Que Dieu est bon envers Israël, envers ceux qui ont le cœur droit! car c'est par la droiture du cœur qu'on attire sa grâce et qu'on est conduit à lui. Il ne leur demande que pour les combler de ses biens; et chaque fois qu'il exige un sacrifice, il récompense l'obéissance par toutes les bénédictions de son amour. Dociles à l'impulsion de l'Esprit divin, les Mages ont fait taire toutes les vaines considérations qui pouvaient arrêter leur religieux dessein; ils disent joyeusement adieu à ceux qui les blâment ou les plaignent, comme à ceux qui en secret se rient de leur simplicité; ils quittent tout sans regret, parce que quelque chose dit confusément à leurs cœurs qu'ils trouveront tout: ils partent précédés de leur céleste conducteur, heureux de ce qu'ils ont fait déjà pour celui qui les appelle, portant les magnifiques présents, emblèmes de leur foi et de leur amour. Songez avec quelle consolation ils contemplent cette étoile que jamais ils ne perdent de vue, et avec quelle sainte ardeur ils la suivent. Qui pourrait exprimer leurs pieux entretiens, la ferveur de leurs prières, leurs brûlants soupirs, les transports de leur admiration et de leur reconnaissance pour la miséricorde qui les a appelés et qui daigne encore les protéger et les conduire avec une attention et des soins si prodigieux. O mon âme! voilà tes modèles, voilà l'exemple qu'il faut suivre. Novices dans la foi, ils sont déjà tes maîtres. Us n'ont vu que l'étoile du Messie, et ils quittent tout pour le voir et l'adorer; que feront-ils donc quand ils l'auront vu lui-même, et qu'en le contemplant ils seront inondés de lumière? O quel sujet de confusion pour moi! Après tant d'années passées à votre service, ô mon Sauveur! après tant de merveilles dont j'ai été le témoin et souvent l'objet, porter dans mon cœur une foi si languissante, une charité si stérile! Allons, allons, à Jésus, ô mon âme! allons à notre centre; et quelque difficulté qui se présente, fions-nous à sa bonté, abandonnons-nous à son amoureuse Providence. Désirs terrestres, vains discours des hommes, trompeuses joies, ne m'arrêtez plus, ne retardez plus ma course. Je vais à mon Dieu, je veux le voir, l'adorer, lui offrir tout ce que je suis, tout ce que j'ai. O Sauveur Jésus! donnez-moi la constance et la fidélité.

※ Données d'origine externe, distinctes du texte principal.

(** * CSE255 homework pipelines: n-gram counting (hw1) and tweet token
      popularity (hw2)

    A shallow embedding of [hw1/hw1.py] and [hw2/hw2.py].

    - Python 2 byte strings ([str]) are [String.string]; the character
      predicates are those of the C locale.  Tokens are compared byte by
      byte, which on UTF-8 text is the order of the code points.
    - Python 2 [unicode] strings are lists of code points.  Their
      character methods read the Unicode character database, which is a
      parameter ([Py.Unicode.database]).  The sentences of hw1 are
      [unicode] objects, so [myfilter] is modelled on both string types:
      [HW1.myfilter] on [str], [HW1.Unicode.myfilter] on [unicode].  The
      n-gram pipeline is stated on [str]; what is proved of it does not
      inspect the characters.
    - Python integers are [Z].
    - A Spark RDD is the list of its elements; a transformation is a list
      function and an action evaluates it.  An exception raised inside a
      transformation aborts the job, which is the [Raise] outcome of the
      [result] monad.
    - A Python float is the real number it denotes.  Every float
      operation rounds its exact result with [round], the conversion of
      an integer checks the range of the floats, and [math.log] calls
      the logarithm of the C library, [libm_log]; [round] and [libm_log]
      are parameters of [HW2.get_rel_popularity].  The rankings are
      stated with the score free of rounding,
      [HW2.get_rel_popularity_exact]; what is proved of their order
      holds for any scores. *)

From Stdlib Require Import ZArith List Bool Ascii String DecimalString Lia.
From Stdlib Require Import Permutation Sorting.Sorted.
From Stdlib Require Import Reals Lra.
Import ListNotations.

Local Open Scope string_scope.
Local Open Scope Z_scope.

(** ** Python run-time: exceptions, indexing, slices, string methods *)

Module Py.

Inductive exn : Type :=
| ValueError
| KeyError
| IndexError
| TypeError
| AttributeError
| ZeroDivisionError
| OverflowError.

(** Outcome of evaluating an expression that may raise. *)
Inductive result (A : Type) : Type :=
| Return (a : A)
| Raise (e : exn).
Arguments Return {A} a.
Arguments Raise {A} e.

Definition bind {A B} (m : result A) (k : A -> result B) : result B :=
  match m with
  | Return a => k a
  | Raise e => Raise e
  end.

(** [map] of a function that may raise: the first exception wins. *)
Fixpoint mapM {A B} (f : A -> result B) (l : list A) : result (list B) :=
  match l with
  | [] => Return []
  | x :: l' =>
      bind (f x) (fun y => bind (mapM f l') (fun ys => Return (y :: ys)))
  end.

(** [range(n)] *)
Definition range (n : Z) : list Z := map Z.of_nat (seq 0 (Z.to_nat n)).

(** A slice bound, as [PySlice_GetIndicesEx] adjusts it for step 1. *)
Definition adjust (len i : Z) : Z :=
  if i <? 0 then Z.max 0 (i + len) else Z.min i len.

(** [l[i:j]] *)
Definition slice {A} (l : list A) (i j : Z) : list A :=
  let len := Z.of_nat (List.length l) in
  let lo := adjust len i in
  let hi := adjust len j in
  firstn (Z.to_nat (hi - lo)) (skipn (Z.to_nat lo) l).

(** [l[i]] *)
Definition getitem {A} (l : list A) (i : Z) : result A :=
  let len := Z.of_nat (List.length l) in
  let k := if i <? 0 then i + len else i in
  if (k <? 0) || (len <=? k) then Raise IndexError
  else match nth_error l (Z.to_nat k) with
       | Some x => Return x
       | None => Raise IndexError
       end.

(** Character classes of [str] in the C locale. *)
Definition isdigit (ch : ascii) : bool :=
  let n := nat_of_ascii ch in ((48 <=? n) && (n <=? 57))%nat.

Definition isupper (ch : ascii) : bool :=
  let n := nat_of_ascii ch in ((65 <=? n) && (n <=? 90))%nat.

Definition islower (ch : ascii) : bool :=
  let n := nat_of_ascii ch in ((97 <=? n) && (n <=? 122))%nat.

Definition isalpha (ch : ascii) : bool := isupper ch || islower ch.

Definition isspace (ch : ascii) : bool :=
  let n := nat_of_ascii ch in ((9 <=? n) && (n <=? 13) || (n =? 32))%nat.

(** [ch.lower()] *)
Definition lower (ch : ascii) : ascii :=
  if isupper ch then ascii_of_nat (nat_of_ascii ch + 32) else ch.

(** [s.lower()] *)
Fixpoint lower_str (s : string) : string :=
  match s with
  | EmptyString => EmptyString
  | String ch s' => String (lower ch) (lower_str s')
  end.

(** [s.split()]: maximal runs of non-whitespace characters. [w] is the
    word being read. *)
Fixpoint split_from (w s : string) : list string :=
  match s with
  | EmptyString => if String.eqb w "" then [] else [w]
  | String ch s' =>
      if isspace ch
      then (if String.eqb w "" then split_from "" s'
            else w :: split_from "" s')
      else split_from (w ++ String ch "") s'
  end.

Definition split (s : string) : list string := split_from "" s.

(** [sep.join(l)] *)
Fixpoint join (sep : string) (l : list string) : string :=
  match l with
  | [] => ""
  | [x] => x
  | x :: l' => x ++ sep ++ join sep l'
  end.

(** A dict is the list of its items; [eqb] compares keys. *)
Section Dict.
Context {K V : Type} (eqb : K -> K -> bool).

(** [d.get(k)] *)
Fixpoint lookup (k : K) (d : list (K * V)) : option V :=
  match d with
  | [] => None
  | (k', v) :: d' => if eqb k k' then Some v else lookup k d'
  end.

(** [k in d] *)
Definition contains (d : list (K * V)) (k : K) : bool :=
  match lookup k d with Some _ => true | None => false end.

(** [d[k]] *)
Definition dict_getitem (d : list (K * V)) (k : K) : result V :=
  match lookup k d with
  | Some v => Return v
  | None => Raise KeyError
  end.
End Dict.

(** ['%d' % n] *)
Definition fmt_d (n : Z) : string := NilEmpty.string_of_int (Z.to_int n).

Definition tab : string := String "009" "".
Definition nl : string := String "010" "".
Definition dquote : string := String "034" "".

(** A statement that prints: the lines written so far are threaded
    through, and they survive an exception. *)
Definition io (A : Type) : Type := list string -> list string * result A.

Definition io_ret {A} (a : A) : io A := fun out => (out, Return a).

Definition io_bind {A B} (m : io A) (k : A -> io B) : io B :=
  fun out =>
    match m out with
    | (out', Return a) => k a out'
    | (out', Raise e) => (out', Raise e)
    end.

Definition lift {A} (r : result A) : io A := fun out => (out, r).

(** [print s] *)
Definition print (s : string) : io unit :=
  fun out => ((out ++ [s])%list, Return tt).

(** [for i in l: body] *)
Fixpoint for_each {A} (l : list A) (body : A -> io unit) : io unit :=
  match l with
  | [] => io_ret tt
  | i :: l' => io_bind (body i) (fun _ => for_each l' body)
  end.

(** [unicode] strings: the list of the code points. *)
Module Unicode.

Definition unicode : Type := list N.

(** The Unicode character database, as the methods of a character read
    it: [ch.isdigit()], [ch.isalpha()], [ch.lower()].  In Python 2 the
    lowercase form of a character is one character. *)
Class database : Type := {
  isdigit : N -> bool;
  isalpha : N -> bool;
  lower : N -> N
}.

(** [u' '] *)
Definition space : N := 32.

(** [unicode(s)] for ASCII text [s], and a literal [u'...']. *)
Definition decode (s : string) : unicode :=
  map N_of_ascii (list_ascii_of_string s).

End Unicode.

End Py.

Declare Scope py_scope.
Delimit Scope py_scope with py.
Notation "x <- m ;; k" := (Py.bind m (fun x => k))
  (at level 61, m at next level, right associativity) : py_scope.

Declare Scope io_scope.
Delimit Scope io_scope with io.
Notation "x <- m ;; k" := (Py.io_bind m (fun x => k))
  (at level 61, m at next level, right associativity) : io_scope.
Notation "m ;; k" := (Py.io_bind m (fun _ => k))
  (at level 61, right associativity) : io_scope.

(** ** Spark: an RDD as the list of its elements *)

Module Spark.

Definition flatMap {A B} (f : A -> list B) (rdd : list A) : list B :=
  flat_map f rdd.

Definition take {A} (n : nat) (rdd : list A) : list A := firstn n rdd.

Section PairRDD.
Context {K V : Type} (eqb : K -> K -> bool).

(** Merge one record into the combiners built so far. *)
Fixpoint merge_value (f : V -> V -> V) (k : K) (v : V)
         (acc : list (K * V)) : list (K * V) :=
  match acc with
  | [] => [(k, v)]
  | (k', v') :: acc' =>
      if eqb k k' then (k', f v' v) :: acc'
      else (k', v') :: merge_value f k v acc'
  end.

(** [rdd.reduceByKey(f)]: one record per key, the values of a key
    folded with [f].  The order of the result is Spark's business; the
    model keeps the keys in order of first occurrence. *)
Definition reduceByKey (f : V -> V -> V) (rdd : list (K * V))
  : list (K * V) :=
  fold_left (fun acc kv => merge_value f (fst kv) (snd kv) acc) rdd [].

Definition mapValues {W} (f : V -> W) (rdd : list (K * V))
  : list (K * W) :=
  map (fun kv => (fst kv, f (snd kv))) rdd.

Definition flatMapValues {W} (f : V -> list W) (rdd : list (K * V))
  : list (K * W) :=
  flat_map (fun kv => map (fun w => (fst kv, w)) (f (snd kv))) rdd.
End PairRDD.

(** [rdd.collectAsMap()] *)
Definition collectAsMap {K V} (rdd : list (K * V)) : list (K * V) := rdd.

Section Sort.
Context {A K : Type} (key : A -> K) (leb : K -> K -> bool).

Fixpoint insert_by (x : A) (l : list A) : list A :=
  match l with
  | [] => [x]
  | y :: l' =>
      if leb (key x) (key y) then x :: l else y :: insert_by x l'
  end.

(** [rdd.sortBy(key)]: ascending in the key, records of equal key in
    their order of arrival. *)
Definition sortBy (rdd : list A) : list A :=
  fold_right insert_by [] rdd.
End Sort.

(** [portable_hash] of a small integer: CPython hashes an [int] to
    itself, except that [hash(-1)] is [-2]. *)
Definition portable_hash (k : Z) : Z := if k =? -1 then -2 else k.

(** [rdd.partitionBy(n).glom().collect()] for integer keys. *)
Definition glom_partitionBy {V} (n : Z) (rdd : list (Z * V))
  : list (list (Z * V)) :=
  map (fun i => filter (fun kv => portable_hash (fst kv) mod n =? i) rdd)
      (Py.range n).

End Spark.

(** ** hw1: n-gram counting *)

Module HW1.
Import Py.

(** One iteration of the loop of [myfilter]. *)
Definition myfilter_step (res : string) (ch : ascii) : string :=
  if isdigit ch then res ++ String ch ""
  else if isalpha ch then res ++ String (lower ch) ""
  else res ++ " ".

Fixpoint myfilter_loop (res sentence : string) : string :=
  match sentence with
  | EmptyString => res
  | String ch rest => myfilter_loop (myfilter_step res ch) rest
  end.

Definition myfilter (sentence : string) : string :=
  myfilter_loop "" sentence.

(** The same function on a [unicode] sentence, which is what the job
    passes: the methods of [ch] are those of a Unicode character. *)
Module Unicode.
Import Py.Unicode.

Section Database.
Context {db : database}.

Definition myfilter_step (res : unicode) (ch : N) : unicode :=
  if isdigit ch then (res ++ [ch])%list
  else if isalpha ch then (res ++ [lower ch])%list
  else (res ++ [space])%list.

Fixpoint myfilter_loop (res sentence : unicode) : unicode :=
  match sentence with
  | [] => res
  | ch :: rest => myfilter_loop (myfilter_step res ch) rest
  end.

Definition myfilter (sentence : unicode) : unicode :=
  myfilter_loop [] sentence.
End Database.

End Unicode.

(** The loop of [mysplit]. *)
Definition mysplit (sentence : string) (n : Z) : list string :=
  let words := split sentence in
  fold_left (fun res i => (res ++ [join " " (slice words i (i + n))])%list)
            (range (Z.of_nat (List.length words) - n + 1)) [].

(** The body of the loop over [n], from [sentences] to the sorted RDD. *)
Definition freq_ngramRDD (sentences : list string) (n : Z)
  : list (string * Z) :=
  let filtered_sentences := map (fun x => myfilter x) sentences in
  Spark.sortBy (fun x : string * Z => - snd x) Z.leb
    (Spark.reduceByKey String.eqb (fun a b => a + b)
       (map (fun word => (word, 1))
          (Spark.flatMap (fun x => mysplit x n) filtered_sentences))).

Local Open Scope io_scope.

Vertu à obtenir: La fidélité à suivre l'attrait intérieur.


Résolutions et aspirations


Adorez aujourd'hui l'Enfant Jésus comme le divin Roi des cœurs. Remerciez-le souvent de la grâce qu'il a faite aux Mages, et de toutes les grâces qu'il vous a accordées pour vous attirer à lui. Demandez-lui son Esprit afin qu'il règle vos désirs et tous les mouvements de votre volonté. Dites avec simplicité et ferveur: Esprit de Jésus, guidez ma volonté, et faites qu'elle marche dans vos lumières. Seigneur, augmentez ma Foi et éclairez mes ténèbres. Père juste, le monde ne vous connaît pas. Oh! si les hommes vous connaissaient! Faites-vous connaître au monde.


Prière


Glorieuses prémices de la gentilité, premiers apôtres de l'Enfant Jésus, qui nous avez frayé le chemin de la crèche en foulant pus pieds la fausse sagesse pour arriver à lui, demandez-lui qu'il daigne conserver au milieu de nous le divin flambeau de la foi, et qu'il rende nos cœurs dociles aux impressions de sa grâce, afin qu'évitant les pièges et les erreurs du monde, et guidés par sa céleste doctrine, nous courions avec la même ardeur que vous, dans la voie de ses commandements, et que nous ayons comme vous le bonheur d'arriver à lui, de l'adorer et de le bénir pendant tous les siècles des siècles. Ainsi soit-il.